Work item:
Return the data below exactly, but only from the line containing "(5 * fs) Htime)." through the line containing "unfold drawn_batch in *.", with both of those lines included.

=-=-=

(** * rosbag2csv: the flattener, the streaming exporter and the header regrouper

    A shallow embedding of [rosbag2csv.py].  Python objects are an inductive
    type, generators are the list of what they yield, exceptions are [None]
    or an explicit outcome, and printing to a file is an event of a trace. *)

From Stdlib Require Import ZArith List String Ascii Bool Lia Arith.
From Stdlib Require Import DecimalString DecimalNat.
From Stdlib Require Import Floats.
Import ListNotations.

Local Open Scope list_scope.
Local Open Scope string_scope.

(** ** Python strings *)

Module Py.

(** [s.startswith(pre)] *)
Definition startswith (s pre : string) : bool := String.prefix pre s.

(** [str(i)] for a non-negative index, as [enumerate] produces them. *)
Definition str_nat (i : nat) : string :=
  NilEmpty.string_of_uint (Nat.to_uint i).

(** The truth value of a string: [if prefix]. *)
Definition truthy (s : string) : bool :=
  match s with EmptyString => false | String _ _ => true end.

(** [sep.join(parts)] *)
Definition join (sep : string) (parts : list string) : string :=
  String.concat sep parts.

(** [s.lstrip(c)] for a one-character argument. *)
Fixpoint lstrip (c : ascii) (s : string) : string :=
  match s with
  | String a rest => if Ascii.eqb a c then lstrip c rest else s
  | EmptyString => EmptyString
  end.

(** [s.replace(a, b)] for one-character [a] and [b]. *)
Fixpoint replace (a b : ascii) (s : string) : string :=
  match s with
  | String x rest => String (if Ascii.eqb x a then b else x) (replace a b rest)
  | EmptyString => EmptyString
  end.

(** [s.split(sep, maxsplit)] for a one-character separator: at most
    [maxsplit] cuts, from the left; what is left after the last cut is the
    last component, whatever it holds. *)
Fixpoint split (sep : ascii) (maxsplit : nat) (s : string) : list string :=
  match s with
  | EmptyString => [EmptyString]
  | String a rest =>
      match maxsplit with
      | O => [s]
      | S m =>
          if Ascii.eqb a sep
          then EmptyString :: split sep m rest
          else match split sep maxsplit rest with
               | h :: t => String a h :: t
               | [] => [String a EmptyString]
               end
      end
  end.
(** [fs.readFileSync(p, 'utf8')] *)
Definition readFileSync (p : string) : M string := fun w =>
  match fs w !! p with
  | Some (File c) => (Ok c, w)
  | Some Dir => (Throw (Exn "Error" "EISDIR: illegal operation on a directory, read"), w)
  | None =>
      (Throw (Exn "Error" ("ENOENT: no such file or directory, open '" +:+ p +:+ "'")), w)
  end.

(** The world after [content] has been written to [p]. *)
Definition written (p content : string) (w : World) : World :=
  set_writes (fun t => t ++ [(p, content)])
    (set_fs (fun fsys => <[p := File content]> fsys) w).

(** What opening a new file in the directory [d] throws: nothing when
    [d] is a directory, ENOTDIR when [d] or the first thing in the way
    above it is a regular file, ENOENT when [d] is missing. *)
Definition open_error (fsys : gmap string node) (d p : string) : option exn :=
  match fsys !! d with
  | Some Dir => None
  | Some (File _) =>
      Some (Exn "Error" ("ENOTDIR: not a directory, open '" +:+ p +:+ "'"))
  | None =>
      if existsb (is_file fsys) (Path.ancestors d)
      then Some (Exn "Error" ("ENOTDIR: not a directory, open '" +:+ p +:+ "'"))
      else Some (Exn "Error" ("ENOENT: no such file or directory, open '" +:+ p +:+ "'"))
  end.
Lemma channel_loop (xs : list nat) (rng : RNG) (trial : list (list float)) :
  for_ xs (fun _ '(rng, trial) =>
    '(signal, rng) ← rng_normal rng 0 noise_std n;
    let ssvep_segment :=
      ssvep_segment freq (py_slice time stim_start stim_end) in
    signal ← iadd_slice signal stim_start stim_end ssvep_segment;
    Ok (rng, trial ++ [signal])) (rng, trial) =
  Ok (Nat.iter (length xs) next rng,
      trial ++ (drawn_signal rng <$> seq 0 (length xs))).
Proof.
  revert rng trial. induction xs as [|x xs IH]; intros rng trial.
  - simpl. by rewrite app_nil_r.
  - cbn [for_]. rewrite rng_normal_draws. cbn [mbind result_bind].
    rewrite iadd_slice_segment by (by rewrite time_length, noise_length).
    cbn [mbind result_bind]. rewrite IH, noise_length.
    cbn [length seq]. rewrite <- fmap_S_seq, fmap_cons, <- list_fmap_compose.
    rewrite <- app_assoc. cbn [app]. f_equal. f_equal.
    + by rewrite <- Nat.iter_succ_r.
    + f_equal. apply (f_equal2 cons); [done|].
      apply list_fmap_ext. intros _ j _.
      unfold drawn_signal. simpl. by rewrite <- Nat.iter_succ_r.
Qed.

Lemma trial_loop (n_channels : nat) (xs : list nat) (rng : RNG)
    (data : list (list (list float))) :
  for_ xs (fun _ '(rng, data) =>
    '(rng, trial) ←
      for_ (seq 0 n_channels) (fun _ '(rng, trial) =>
        '(signal, rng) ← rng_normal rng 0 noise_std n;
        let ssvep_segment :=
          ssvep_segment freq (py_slice time stim_start stim_end) in
        signal ← iadd_slice signal stim_start stim_end ssvep_segment;
        Ok (rng, trial ++ [signal])) (rng, []);
    Ok (rng, data ++ [trial])) (rng, data) =
  Ok (Nat.iter (length xs * n_channels) next rng,
      data ++ ((fun t => (fun ch => drawn_signal rng (t * n_channels + ch))
                           <$> seq 0 n_channels)
               <$> seq 0 (length xs))).
Proof.
  revert rng data. induction xs as [|x xs IH]; intros rng data.
  - simpl. by rewrite app_nil_r.
  - cbn [for_]. rewrite channel_loop. cbn [mbind result_bind].
    rewrite IH, length_seq. cbn [length seq app].
    rewrite <- fmap_S_seq, fmap_cons, <- list_fmap_compose.
    rewrite <- app_assoc. cbn [app]. f_equal. f_equal.
    + rewrite <- Nat.iter_add.
      by replace (S (length xs) * n_channels)
        with (length xs * n_channels + n_channels) by (simpl; lia).
    + f_equal. apply (f_equal2 cons); [done|].
      apply list_fmap_ext. intros _ t _. simpl.
      apply list_fmap_ext. intros _ ch _. unfold drawn_signal.
      rewrite <- Nat.iter_add.
      by replace (n_channels + t * n_channels + ch)
        with (t * n_channels + ch + n_channels) by lia.
Qed.

Lemma length_drawn_signal (rng : RNG) (j : nat) :
  length (drawn_signal rng j) = n.
Proof.
  unfold drawn_signal. rewrite length_add_in_window; [apply noise_length| |].
  - unfold ssvep_segment.
    by rewrite length_fmap, length_py_slice, time_length.
  - rewrite noise_length. pose proof (slice_index_le stim_start n).
    pose proof (slice_index_le stim_end n). lia.
Qed.

End Draws.

(** *** The generated batch *)

(** The batch of [n_trials] trials of [n_channels] channels whose signals are
    the successive draws of the generator, each with the segment added. *)
Definition drawn_batch (n_trials n_channels n : nat)
    (noise : RNG -> list float) (next : RNG -> RNG) (freq : float)
    (time : list float) (stim_start stim_end : Z) (rng : RNG) : ndarray3 :=
  {| n_trials := n_trials; n_channels := n_channels; n_samples := n;
     items :=
       (fun t =>
          (fun ch => drawn_signal n noise next freq time stim_start stim_end
                       rng (t * n_channels + ch)) <$> seq 0 n_channels)
       <$> seq 0 n_trials |}.

Lemma drawn_batch_wf (T C n : nat) (noise_std : float)
    (noise : RNG -> list float) (next : RNG -> RNG) (freq : float)
    (time : list float) (stim_start stim_end : Z) (rng : RNG) :
  (forall rng, rng_normal rng 0 noise_std n = Ok (noise rng, next rng)) ->
  (forall rng, length (noise rng) = n) -> length time = n ->
  wf (drawn_batch T C n noise next freq time stim_start stim_end rng).
Proof.
  intros Hrng Hnoise Htime.
  split; cbn [items n_trials n_channels n_samples drawn_batch].
  - by rewrite length_fmap, length_seq.
  - apply Forall_fmap, Forall_forall. intros t _. simpl. split.
    + by rewrite length_fmap, length_seq.
    + apply Forall_fmap, Forall_forall. intros ch _. simpl.
      by eapply length_drawn_signal.
Qed.


Lemma generate_mock_ssvep_closed_form (direction : string) (freq : float)
    (n_trials n_channels : nat) (duration : float) (fs : Z)
    (noise_std : float) (random_state : option Z) (product : float) (nz : Z)
    (noise : RNG -> list float) (next : RNG -> RNG) :
  float_mul_int duration fs = Ok product -> int_of_float product = Ok nz ->
  (0 <= nz)%Z ->
  (forall rng, rng_normal rng 0 noise_std (Z.to_nat nz)
               = Ok (noise rng, next rng)) ->
  (forall rng, length (noise rng) = Z.to_nat nz) ->
  length (np_linspace 0 duration (Z.to_nat nz)) = Z.to_nat nz ->
  0 < n_trials -> 0 < n_channels ->
  generate_mock_ssvep direction freq n_trials n_channels duration fs noise_std
    random_state =
  Ok (Batch (drawn_batch n_trials n_channels (Z.to_nat nz) noise next freq
               (np_linspace 0 duration (Z.to_nat nz)) (2 * fs) (5 * fs)
               (default_rng random_state)),
      replicate n_trials direction).
Proof.
  intros Hprod Hint Hnz Hrng Hnoise Htime Ht Hc.
  unfold generate_mock_ssvep. rewrite Hprod. cbn [mbind result_bind].
  rewrite Hint. cbn [mbind result_bind].
  destruct (nz <? 0)%Z eqn:Hneg; [lia|].
  rewrite (trial_loop noise_std (Z.to_nat nz) noise next Hrng Hnoise freq
             (np_linspace 0 duration (Z.to_nat nz)) (2 * fs) (5 * fs) Htime).
  cbn [mbind result_bind app]. rewrite length_seq.
  pose proof (drawn_batch_wf n_trials n_channels (Z.to_nat nz) noise_std noise
                next freq (np_linspace 0 duration (Z.to_nat nz)) (2 * fs)
                (5 * fs) (default_rng random_state) Hrng Hnoise Htime) as Hwf.
  unfold drawn_batch in *.
  destruct n_trials as [|T]; [lia|]. destruct n_channels as [|C]; [lia|].
  remember (Z.to_nat nz) as n eqn:Hn.
  cbn [seq fmap list_fmap np_array_nested head default length id] in *.
  rewrite !length_fmap, !length_seq.
  rewrite length_drawn_signal by done.
  by rewrite decide_True.
Qed.

(** *** Inside and outside the stimulus window *)

Lemma drawn_signal_outside (n : nat) (noise : RNG -> list float)
    (next : RNG -> RNG) (freq : float) (time : list float) (fs : Z)
    (rng : RNG) (j i : nat) :
  (forall rng, length (noise rng) = n) -> length time = n -> (0 <= fs)%Z ->
  (Z.of_nat i < 2 * fs \/ 5 * fs <= Z.of_nat i)%Z ->
  drawn_signal n noise next freq time (2 * fs) (5 * fs) rng j !! i =
  noise (Nat.iter j next rng) !! i.
Proof.
  intros Hnoise Htime Hfs Hi. unfold drawn_signal.
  rewrite !slice_index_nonneg by lia.
  apply add_in_window_outside.
  - unfold ssvep_segment.
    rewrite length_fmap, length_py_slice, Htime.
    by rewrite !slice_index_nonneg by lia.
  - rewrite Hnoise. lia.
  - destruct (decide (i < n)); lia.
Qed.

=-=-=

Exercise solution:
             (np_linspace 0 duration (Z.to_nat nz)) (2 * fs) (5 * fs) Htime).
  cbn [mbind result_bind app]. rewrite length_seq.
  pose proof (drawn_batch_wf n_trials n_channels (Z.to_nat nz) noise_std noise
                next freq (np_linspace 0 duration (Z.to_nat nz)) (2 * fs)
                (5 * fs) (default_rng random_state) Hrng Hnoise Htime) as Hwf.
  unfold drawn_batch in *.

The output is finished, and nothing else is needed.